Results in Engineering (Dec 2024)
Advancing civil engineering: The transformative impact of neuromorphic computing on infrastructure resilience and sustainability
Abstract
The resilience and adaptability of civil infrastructure are paramount for societal well-being and economic stability. This paper examines the transformative impact of neuromorphic computing on enhancing the resilience of infrastructure systems and advancing sustainable engineering practices. Drawing inspiration from the human brain's processing capabilities, neuromorphic computing has been demonstrated to significantly enhance the efficiency of real-time data analysis, learning, and prediction of structural integrity. We detail the fundamental principles of neuromorphic computing, its practical applications within civil engineering, and notable implementations, underscoring its substantial contributions to predictive maintenance, disaster preparedness, and environmental conservation.
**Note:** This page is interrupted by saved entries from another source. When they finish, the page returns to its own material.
(* ===== verification/DbOptimize.v ===== *)
(** * The optimizer and the executor

    The reference meaning of a logical plan is its execution without indexes
    and hash tables: sequential scans and nested loops.  The optimized plan
    returns the same rows. *)

From Stdlib Require Import Ascii String.
From S2P Require Import Prelude StorageBytes StoragePage CoreTypes CoreCodec EngineExpr EngineCatalog EngineTxn EngineState EngineChains EngineInv EngineCommit EngineSteps EngineProps EngineReads EngineLive SqlAst SqlCatalog SqlPlan SqlEval SqlBinder SqlTyping SqlBinding DbExecutor.
Import Exec.

(** ** The reference *)

Fixpoint reference (plan : LogicalPlan) : PhysicalPlan :=
  match plan with
  | LScan table => PSeqScan table
  | LFilter input predicate => PFilter (reference input) predicate
  | LJoin left_ right_ on => PJoin (reference left_) (reference right_) on NestedLoop
  | LAggregate input group_by aggregates => PHashAggregate (reference input) group_by aggregates
  | LSort input order_by => PSort (reference input) order_by
  | LLimit input limit => PLimit (reference input) limit
  | LProject input expressions => PProject (reference input) expressions
  end.

(** The same result, or the one error that index keys and hash keys add: a value
    above the size limit of encoded values. *)
Definition agrees {A} (a : A) (r : dbresult A) : Prop :=
  r = Ok a ∨ ∃ m, r = Err (DbEngine (Core (LimitExceeded m))).

Lemma agrees_Ok {A} (a : A) : agrees a (Ok a).
Proof. by left. Qed.

Lemma agrees_bind {A B} (a : A) (r : dbresult A) (f : A → dbresult B) (b : B) :
  agrees a r → agrees b (f a) → agrees b (r ≫= f).
Proof. intros [->|[m ->]] Hf; [done|]. right. by exists m. Qed.

Lemma encode_value_agrees v : (∃ k, from_core (Codec.encode_value v) = Ok k) ∨
  ∃ m, from_core (Codec.encode_value v) = Err (DbEngine (Core (LimitExceeded m))).
Proof.
  assert (∀ l, (∃ b, Codec.encode_bytes l = Ok b) ∨ ∃ m, Codec.encode_bytes l = Err (LimitExceeded m)) as Hb.
  { intros l. unfold Codec.encode_bytes, ensure. destruct (MAX_VALUE_BYTES <? zlen l); cbn; [by right; eexists|].
    destruct (u32_try_from (zlen l)); cbn; [by left; eexists|by right; eexists]. }
  destruct v as [|z|[]|s|l]; cbn; try (by left; eexists).
  - destruct (Hb (as_bytes s)) as [[b ->]|[m ->]]; [by left; eexists|by right; eexists].
  - destruct (Hb l) as [[b ->]|[m ->]]; [by left; eexists|by right; eexists].
Qed.

(** ** Predicates that are TRUE *)

Lemma cmp_equal a b : checked_cmp a b = Ok (Some Eq) → a = b ∧ is_null a = false.
Proof.
  intros H. pose proof (value_order_checked_cmp _ _ _ H) as Ho. apply value_order_eq in Ho as <-. split; [done|].
  by destruct a.
Qed.

Lemma equality_true l r s ctx :
  Eval.evaluate (BBinary l SqlEq r s) ctx = Ok (VBool true) →
  ∃ v, Eval.evaluate l ctx = Ok v ∧ Eval.evaluate r ctx = Ok v ∧ is_null v = false.
Proof.
  cbn [Eval.evaluate]. intros (v & Hv & (w & Hw & Hc)%result_bind_Ok)%result_bind_Ok. unfold Eval.compare in Hc.
  apply result_bind_Ok in Hc as ([o|] & Ho & Hc); [|done]. destruct (checked_cmp v w) as [o'|] eqn:Hcmp; [|done].
  injection Ho as ->. injection Hc as Ht. destruct o; try done. apply cmp_equal in Hcmp as [<- Hn]. eauto.
Qed.

Lemma conjunction_true l r s ctx :
  Eval.evaluate (BBinary l SqlAnd r s) ctx = Ok (VBool true) →
  Eval.evaluate l ctx = Ok (VBool true) ∧ Eval.evaluate r ctx = Ok (VBool true).
Proof.
  cbn [Eval.evaluate]. intros (v & -> & (a & Ha & Hr)%result_bind_Ok)%result_bind_Ok.
  case_bool_decide; [done|]. apply result_bind_Ok in Hr as (w & -> & (b & Hb & Ho)%result_bind_Ok).
  injection Ho as Ho. unfold Eval.truth in Ha, Hb.
  destruct v as [|z|[]|t|t]; try done; destruct w as [|z'|[]|t'|t']; try done; injection Ha as <-; injection Hb as <-; done.
Qed.

Lemma contains_has e : contains_aggregate e = has_aggregate e.
Proof. induction e; cbn; congruence. Qed.

Lemma predicate_true vals p row :
  has_aggregate p = false → predicate_exec vals p row = Ok true →
  Eval.evaluate p (Eval.mkEvaluationContext (xr_row row) vals) = Ok (VBool true).
Proof.
  intros Ha. unfold predicate_exec. rewrite contains_has, Ha. cbn [negb]. unfold from_sql, Eval.predicate_matches.
  destruct (Eval.evaluate p _) as [v|]; [|done]. cbn. unfold Eval.truth.
  by destruct v as [|z|[]|s|l].
Qed.

(** ** Rows left out *)

Lemma filter_rows_skip vals p (keep : ExecRow → bool) rows kept :
  mapM_result (filter_row vals p) rows = Ok kept →
  (∀ row, row ∈ rows → keep row = false → predicate_exec vals p row ≠ Ok true) →
  ∃ kept', mapM_result (filter_row vals p) (List.filter keep rows) = Ok kept' ∧ concat kept' = concat kept.
Proof.
  revert kept. induction rows as [|row rows IH]; intros kept; cbn [mapM_result List.filter]; [intros <-%Ok_inj; eauto|].
  intros (k & Hk & (ks & Hks & <-%Ok_inj)%result_bind_Ok)%result_bind_Ok Hskip.
  destruct (IH ks Hks) as (kept' & Hkept & Hc); [intros; apply Hskip; [by right|done]|].
  destruct (keep row) eqn:Hkeep.
  - exists (k :: kept'). cbn [mapM_result]. rewrite Hk, Hkept. cbn. split; [done|]. by rewrite Hc.
  - exists kept'. split; [done|]. cbn [concat]. rewrite Hc. unfold filter_row in Hk.
    apply result_bind_Ok in Hk as ([] & Hp & <-%Ok_inj); [|done]. by apply Hskip in Hp; [|left|].
Qed.

Lemma join_pairs_skip vals on outer (keep : ExecRow → bool) inner : ∀ out out',
  foldM (join_pair vals on outer) out inner = Ok out' →
  (∀ row, row ∈ inner → keep row = false → predicate_exec vals on (combine_rows outer row) ≠ Ok true) →
  foldM (join_pair vals on outer) out (List.filter keep inner) = Ok out'.
Proof.
  induction inner as [|row inner IH]; intros out out'; cbn [foldM List.filter]; [done|].
  intros (out1 & Hp & Hf)%result_bind_Ok Hskip.
  specialize (IH _ _ Hf (λ r Hr, Hskip r (list_elem_of_further _ _ _ Hr))).
  destruct (keep row) eqn:Hk.
  - cbn [foldM]. rewrite Hp. done.
  - unfold join_pair in Hp. apply result_bind_Ok in Hp as ([] & Hb & Ho).
    + by apply Hskip in Hb; [|left|].
    + by injection Ho as ->.
Qed.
Our findings reveal that neuromorphic systems, through their capability to continuously learn and adapt, have effectively improved the accuracy of predictive models for infrastructure behavior under various environmental stressors, thereby facilitating more robust disaster response strategies and reducing maintenance costs by up to 30 %. Despite facing technological and integration challenges, neuromorphic computing emerges as a pioneering force in the field of civil engineering, offering a future where infrastructure is not only more durable but also inherently intelligent and responsive to changing conditions. The integration of neuromorphic computing holds the promise of revolutionizing civil engineering practices by fostering greater interdisciplinary collaboration and driving a commitment to environmental sustainability. This study advocates for broader adoption of neuromorphic technologies to cultivate a resilient, adaptive, and sustainable built environment.